(** ** It keeps to the documentation *)
Lemma key_of_key_item k : Dynamo.key_of (key_item k) = Some k.
Proof. by destruct k. Qed.
Lemma key_item_nonempty k : key_item k ≠ ∅.
Proof. intros H%(f_equal (lookup Dynamo.sk)). by destruct k. Qed.
Lemma cut_ends {X} n (key : X → Dynamo.key) out (mark : X → Dynamo.item → Prop) l :
  n ≠ 0 → (∀ x, mark x (key_item (key x))) → page_ends mark (cut n key out l) (take n l) (drop n l).
Proof.
  intros Hn Hmark. unfold page_ends, Query.next_start, cut. simpl. case_bool_decide as Hl.
  - by apply drop_ge.
  - destruct (last (take n l)) as [x|] eqn:Hx; simpl.
    + rewrite bool_decide_eq_false_2 by apply key_item_nonempty. simpl. by exists x.
    + apply last_None, (f_equal length) in Hx. rewrite length_take in Hx. simpl in Hx. lia.
Qed.
(** After any run from a table without logs, each organization's log is in
    the table, parses, and is signed with the organization's stored key. *)
Lemma run_has_log (before : T) (requests : list DynamoStore.Request) h w :
  (∀ o, holds_log before before o []) → (∀ o, no_strays before o) → Signed.keys_wf before →
  Forall DynamoStore.request_wf requests →
  Forall (DynamoStore.request_logs L logged) requests →
  steps {| table := before; pool := DynamoStore.serve L <$> requests |} h w →
  (N.of_nat (length h) < 2 ^ 64 - 1)%N →
  ∀ org_id, ∃ xs log,
    has_log L actor_from_str before (table w) (DynamoStore.ORG_PREFIX +:+ org_id) xs log ∧
    ∀ e, e ∈ log → ∃ key,
      Signed.stored_key L (table w) (DynamoStore.ORG_PREFIX +:+ org_id) key ∧
      Envelope.key_id e = key.2 ∧
      Envelope.signature e =
        sign_b64 L key.1 (Canonical.canonical_envelope_bytes (to_vec L) (sha256_hex L) e org_id).
Proof.
  intros Hbefore Hstrays Hkeys Hwf Hlg Hs Hlen org_id.
  set (o := DynamoStore.ORG_PREFIX +:+ org_id).
  destruct (concurrent_requests_signed L HL logged before requests h w)
    as (ys & -> & Hlogs & Hsigned & _); [done..|lia|]. rewrite length_fmap in Hlen.
  set (xs := of_org o ys). assert (length xs ≤ length ys) as Hxs.
  { unfold xs, of_org. rewrite <-(length_fmap snd ys). apply length_filter. }
  assert (∃ log, Forall2 (λ x e, parses L actor_from_str x e ∧ ∃ key,
            Signed.stored_key L (table w) o key ∧ Envelope.key_id e = key.2 ∧
            Envelope.signature e = sign_b64 L key.1
              (Canonical.canonical_envelope_bytes (to_vec L) (sha256_hex L) e org_id)) xs log)
    as [log Hlog].
  { apply Forall_exists_Forall2_l, Forall_forall. intros x [i Hi]%list_elem_of_lookup.
    pose proof (log_seq _ _ _ _ (Hlogs o) i x Hi) as Hcur. apply lookup_lt_Some in Hi as Hlt.
    assert (x ∈ xs) as [Ho Hx]%list_elem_of_filter by by eapply list_elem_of_lookup_2.
    apply list_elem_of_fmap in Hx as ([m x'] & -> & Hx). rewrite Forall_forall in Hsigned.
    destruct (signed_parses _ _ (Hsigned _ Hx)) as (org' & key & e & Ho' & Hk & Hp & Hkid & Hsig).
    { unfold x_seq. simpl. simpl in Hcur. rewrite Hcur, N.mod_small; lia. }
    cbn [snd] in *. rewrite Ho in Ho'. unfold o in Ho'. apply DecimalFacts.string_append_inj in Ho' as <-.
    exists e. split; [done|]. exists key. by rewrite <-Ho. }
  exists xs, log. split.
  - split; [apply Hlogs| |by eapply Forall2_impl; [exact Hlog|]; intros ? ? []|lia].
    intros s i Hi.
    destruct (λ Hp, strays_untouched _ w _ o s Hp Hs) as [?|Heq]; [|done|].
    + apply Forall_fmap. eapply Forall_impl; [exact Hwf|]. intros r. by apply Signed.only_serve.
    + rewrite Heq in Hi. by apply Hstrays in Hi.
  - intros e [i Hi]%list_elem_of_lookup.
    by destruct (Forall2_lookup_r _ _ _ _ _ Hlog Hi) as (x & _ & _ & ?).
Qed.
End facts.
End RunFacts.

(** * Theorems *)
Section theorems.
Context {T : Type} `{DynamoService T}.
Context {OrgConfig SigningKeyT : Type} (L : Libs OrgConfig SigningKeyT).
Context (actor_from_str : string → result string Envelope.Actor).
Context (before : T) (org_id : string) (tables : nat → T) (world : nat → Answers).
Context (xs : nat → list txn) (log : nat → list Envelope.t).
Context (Hgrow : ReplayFacts.growing L actor_from_str before org_id tables world xs log).

(** C35: Replaying a log from DynamoDB.  Appends extend the log between the
    calls, the service cuts its pages where it likes, and its queries, which do
    not ask for consistency, answer event by event from any table there has
    been, or miss an event.  Whatever they answer, [fold_at] returns, and a
    state it returns is the fold of the log, as it stood at some moment of the
    read, at the revision asked for (at the latest one when none is): a page
    that is stale, short or has a gap makes it fail, never return another
    state.  When queries answer from the present table, in full pages, and the
    service is available, its answer is that fold, state or error. *)
Theorem dynamo_fold_at_sound fuel n at_rev target :
  target = default (Revision.new (N.of_nat (length (log n)))) at_rev →
  (0 < Revision.value target ≤ N.of_nat (fuel * Replay.FOLD_PAGE_SIZE))%N →
  (Revision.value target < 2 ^ 64)%N →
  let r := (DynamoEvents.fold_at world L actor_from_str (S fuel) org_id at_rev n).2 in
  returns r ∧
  (∀ s, r = Ok s → ∃ m, n ≤ m ∧ Fold.fold_events (log m) target = Ok s) ∧
  (∀ orders, (∀ m, answers_from (tables m) (orders m) (world m)) →
     (∀ m, EventReadFacts.full_pages (world m) ∧ EventReadFacts.available (world m)) →
     log n ≠ [] →
     ∃ m, n ≤ m ∧ ((Revision.value target ≤ N.of_nat (length (log n)))%N → m = n) ∧
       r = map_err store_err (Fold.fold_events (log m) target)).
Proof.
  intros Ht [H0 Hf] Hb. cbv zeta.
  destruct (ReplayFacts.latest_revision_reads L actor_from_str _ _ _ _ _ _ Hgrow n)
    as (r0 & Hlatest & Hr0).
  assert ((DynamoEvents.fold_at world L actor_from_str (S fuel) org_id at_rev n).2 =
    match r0 with
    | Ok _ => match (Replay.fetch_pages (DynamoEvents.events_after world L actor_from_str) (S fuel)
                       org_id target (Revision.new 0) [] (S n)).2 with
              | Ok events => map_err store_err (Fold.fold_events events target)
              | Err e => Err e | Stuck w => Stuck w end
    | Err e => Err e | Stuck w => Stuck w end) as ->.
  { rewrite ReplayFacts.fold_at_step, Hlatest. destruct Hr0 as [->|(e & _ & ->)]; [|done].
    destruct at_rev as [r|]; simpl in Ht; subst target;
      [|rewrite bool_decide_eq_false_2 by (simpl in *; lia)];
      cbv zeta; by destruct (Replay.fetch_pages _ _ _ _ _ _ (S n)) as [? []]. }
  assert (ReplayFacts.collected (.∈ log (S n)) (N.of_nat 0) []) as Hnil
    by (split; constructor).
  pose proof (ReplayFacts.fetch_pages_amid L actor_from_str _ _ _ _ _ _ Hgrow fuel (S n) 0 [] target
                eq_refl Hb Hnil Hf) as Hpages.
  change (Revision.new (N.of_nat 0)) with (Revision.new 0) in Hpages.
  cbv zeta in Hpages. split_and!.
  - destruct Hr0 as [->|(e & _ & ->)]; [|done].
    destruct Hpages as [(m & l & b & _ & Hr & _)|(e & Hr)]; rewrite Hr; [|done].
    apply returns_map_err, ReplayFacts.fold_events_returns.
  - intros st. destruct Hr0 as [->|(e & _ & ->)]; [|done].
    destruct Hpages as [(m & l & b & Hm & Hr & Hc)|(e & Hr)]; rewrite Hr; [|done].
    intros Hs%map_err_Ok. exists m. split; [lia|].
    eapply (ReplayFacts.fold_collected L actor_from_str _ _ _ _ _ _ Hgrow); [apply Hc|done].
  - intros orders Hcur Hok Hne. destruct Hr0 as [->|(e & [Hna|Hz] & ->)];
      [|destruct Hna; apply Hok|done].
    pose proof (λ i, EventReadFacts.read_log_gap_free L actor_from_str _ _ _ _ _
                  (ReplayFacts.grow_log _ _ _ _ _ _ _ _ Hgrow i)) as Hg.
    destruct (ReplayFacts.fetch_pages_prefix L actor_from_str _ _ _ _ _ _ Hgrow orders Hcur
                fuel (S n) 0 target)
      as [(m & k & Hm & Hk & Hr & Hfull)|(m & e & Hna & _)];
      [apply Nat.le_0_l|exact Hf| |destruct Hna; apply Hok].
    change (take 0 (log (S n))) with (@nil Envelope.t) in Hr.
    change (Revision.new (N.of_nat 0)) with (Revision.new 0) in Hr. rewrite Hr.
    assert (length (log n) ≤ length (log m)) as Hmono.
    { apply prefix_length, (ReplayFacts.log_prefix L actor_from_str _ _ _ _ _ _ Hgrow). lia. }
    assert (gap_free (take k (log m))) as Hgk by (intros i x [Hx _]%lookup_take_Some; by apply (Hg m)).
    destruct (Hfull (λ i, proj1 (Hok i))) as [->|Hle].
    + rewrite firstn_all. destruct (decide (Revision.value target ≤ N.of_nat (length (log n)))%N).
      * exists n. split_and!; [done|done|]. f_equal.
        rewrite !FoldFacts.fold_events_prefix by (done || lia).
        by rewrite (ReplayFacts.take_log L actor_from_str _ _ _ _ _ _ Hgrow n m) by lia.
      * exists m. split_and!; [lia|lia|done].
    + exists (if decide (Revision.value target ≤ N.of_nat (length (log n)))%N then n else m).
      case_decide as Hd; (split; [lia|]); (split; [done|]); f_equal;
        rewrite !FoldFacts.fold_events_prefix by (done || rewrite ?length_take; lia);
        rewrite take_take, Nat.min_l by lia; [|done].
      by rewrite (ReplayFacts.take_log L actor_from_str _ _ _ _ _ _ Hgrow n m) by lia.
Qed.
End theorems.
(** The coadd of one grid whose exposures all have [n] pixels. *)
Lemma coadd_key_spec (sp : list Spectrum) :
  group sp key <> [] ->
  (forall s, In s (group sp key) -> has_pixels n s) ->
  exists c, coadd_key sp key = Ok c /\ is_coadd_of (group sp key) c.
Proof.
  intros Hne Hall. unfold coadd_key. rewrite foldM_group.
  assert (Hkey : forall s, In s (group sp key) -> wavehash s = key).
  { intros s Hs. apply filter_In in Hs. now apply Z.eqb_eq. }
  destruct (group sp key) as [|s0 rest] eqn:G; [congruence|].
  destruct (coadd_step_first s0 0 (Hall s0 (or_introl eq_refl))
              (Hkey s0 (or_introl eq_refl))) as (a0 & E0 & W0 & S0).
  destruct (foldM_coadd_rest rest [s0] a0 1 S0) as (a & E & W & S).
  { apply Forall_forall. intros s Hs. split; [apply Hall|apply Hkey]; now right. }
  cbn [foldM]. rewrite E0. cbn [bind]. rewrite E. cbn [bind fst snd].
  destruct S as (Lu & Lwf & Lw & Ln & Hs). cbn [app] in Hs.
  unfold elementwise.
  rewrite Lwf, length_map2, length_map, Lw, Nat.min_id, Nat.eqb_refl.
  cbn [bind]. unfold mask_put.
  rewrite !length_map2, !length_map, Lwf, Lw, Lu, !Nat.min_id, Nat.eqb_refl.
  cbn [andb bind].
  destruct (Hall s0 (or_introl eq_refl)) as (_ & _ & _ & _ & _ & _ & Hw2).
  match goal with
  | |- exists c, Spectrum_init ?w ?f ?i ?r ?rc = Ok c /\ _ =>
      destruct (Spectrum_init_returns w f i r rc) as (c & Ec & Cw & Cf & Ci & _)
  end.
  { rewrite W, W0. exact Hw2. }
  exists c. split; [exact Ec|]. unfold is_coadd_of. cbn [hd].
  split; [rewrite Cw, W, W0; reflexivity|].
  eexists _, _. split; [exact Cf|]. split; [exact Ci|].
  split.
  { rewrite length_map2, length_combine, !length_map2, !length_map.
    rewrite Lwf, Lw, Lu. lia. }
  split.
  { intros s Hin. rewrite Lw. apply (Hall s Hin). }
  intros j Hj. rewrite Lw in Hj. destruct (Hs j Hj) as (E1 & E2 & E3).
  split; [exact E1|].
  rewrite (nth_map2 _ _ _ j (0, 0) false 0);
    [|rewrite length_combine, !length_map2, !length_map; lia
     |rewrite length_combine, !length_map2, !length_map; lia].
  rewrite combine_nth by (rewrite !length_map2, !length_map; lia).
  rewrite (nth_indep _ false (Qeq_bool 0 0)) by (rewrite length_map; lia).
  rewrite (map_nth (fun w => Qeq_bool w 0)).
  rewrite (nth_map2 Qdiv _ _ j 0 0 0)
    by (rewrite ?length_map2, ?length_map; lia).
  rewrite (nth_map2 _ _ _ j 0 false 0) by (rewrite ?length_map; lia).
  rewrite (nth_indep (map _ (acc_weights a)) false (Qeq_bool 0 0))
    by (rewrite length_map; lia).
  rewrite (map_nth (fun w => Qeq_bool w 0)).
  rewrite (nth_indep (map _ (acc_unweightedflux a)) 0 (0 / Qnat (1 + length rest)))
    by (rewrite length_map; lia).
  rewrite (map_nth (fun u => u / Qnat (1 + length rest))).
  cbn [fst snd length]. split.
  - intros Hz. rewrite <- E1 in Hz. apply Qeq_bool_iff in Hz. rewrite Hz.
    rewrite E2. reflexivity.
  - intros Hnz. rewrite <- E1 in Hnz. apply Qeq_bool_false in Hnz.
    rewrite Hnz. rewrite E3, E1. field. rewrite <- E1.
    now apply Qeq_bool_false.
Qed.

- - - - -

> What is expected
In the listing above, locate the line containing "(Revision.value target < 2 ^ 64)%N →" and the line containing "(∀ orders, (∀". Transcribe those two lines and everything between them, exactly as written.

> Exercise answer
  (Revision.value target < 2 ^ 64)%N →
  let r := (DynamoEvents.fold_at world L actor_from_str (S fuel) org_id at_rev n).2 in
  returns r ∧
  (∀ s, r = Ok s → ∃ m, n ≤ m ∧ Fold.fold_events (log m) target = Ok s) ∧
  (∀ orders, (∀ m, answers_from (tables m) (orders m) (world m)) →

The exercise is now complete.